Sweet Preference Linked To Physical Growth In Children

According to a new study, children’s like for sweets is linked to their physical growth.

The study was conducted by a team of researchers at the University of Washington and Monell Center.

Monell geneticist Danielle Reed, PhD and one of the authors of the research said, "The relationship between sweet preference and growth makes intuitive sense because when growth is rapid, caloric demands increase. Children are programmed to like sweet taste because it fills a biological need by pushing them towards energy sources."

Compared to grownups, kids like a higher level of sweetness on their foods. This pattern declines though, as children reach adolescence. To better understand the biological underpinning of this shift in taste, Susan Coldwell, PhD, a Reed and University of Washington researcher, studied the sweet preference and biological measures of growth and physical maturation in 143 children aged 11-15.

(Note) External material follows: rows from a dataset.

(** ** Dispatch *)

(** A Query or Execute for none of the modulations that go before. *)
Definition dispatch_request (lane : Lane) (peer : string) (first : EnvelopeObject) : Serve :=
  match from_envelope first with
  | Err e => send_error None ProtocolErrorCode (protocol_error_text e)
  | Ok request =>
      let modulation := rq_modulation request in
      if mod_matches "mod-install" modulation then ln_mod_install lanes peer request lane
      else if mod_matches "pages" modulation then ln_pages lanes peer request
      else if mod_matches "chat" modulation then
        match lane with
        | Remote => serve_chat self peer request
        | Owner => serve_chat_owner self peer request
        end
      else if mod_matches "sparql" modulation then
        match lane with
        | Remote => serve_sparql self peer request
        | Owner => serve_sparql_owner self peer request
        end
      else if mod_matches "sql-sqlite" modulation then
        match lane with
        | Remote => serve_sql peer request
        | Owner => serve_sql_owner peer request
        end
      else match matching_mod_handler modulation with
           | Some handler => serve_mod peer request handler
           | None => send_error (Some (id_string request)) ModUnsupported
                       ("modulation " +:+ tag_debug modulation +:+ " is not served by this node")
           end
  end.

Definition dispatch (peer : string) (first : EnvelopeObject) : Serve :=
  match first with
  | OQuery st =>
      if mod_matches "help" (st_modulation st) then serve_help peer (st_id st) (st_signal st)
      else if mod_matches "projection" (st_modulation st) then serve_projection_lane peer (st_id st) (st_signal st) Remote
      else if mod_matches "system" (st_modulation st) then ln_system lanes peer (st_id st) (st_signal st) Remote
      else if mod_matches "media" (st_modulation st) then ln_media lanes peer st
      else if mod_matches "audio-duplex" (st_modulation st) then ln_audio_duplex lanes peer st
      else dispatch_request Remote peer first
  | OExecute _ => dispatch_request Remote peer first
  | OEntrain e => ln_entrain lanes peer e Remote
  | OKnock k => serve_knock peer (kn_id k) (kn_message k)
  | other => send_error None ProtocolErrorCode ("frame is not a request: " +:+ frame_debug other)
  end.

Coldwell found that children’s increased fondness for sweet foods is related to their rapid growth, and eventually, the taste for sweet foods will decrease as children’s physical growth slows down and eventually stop.

The findings of sensory taste tests showed that children were grouped according to their taste preference into a ‘high preference” or ”low preference” or low "low preference group" group.

Children who belong to the low preference group were found to have lower levels of a biomarker (type I collagen cross-linked N-teleopeptides; NTx) associated with bone growth in children and adolescence.

"This gives us the first link between sweet preference and biological need. When markers of bone growth decline as children age, so does their preference for highly sweet solutions," said Reed.

Other physical functions are not associated with adolescence, such as puberty or sex hormones level and have nothing to do with their like for sweet preference.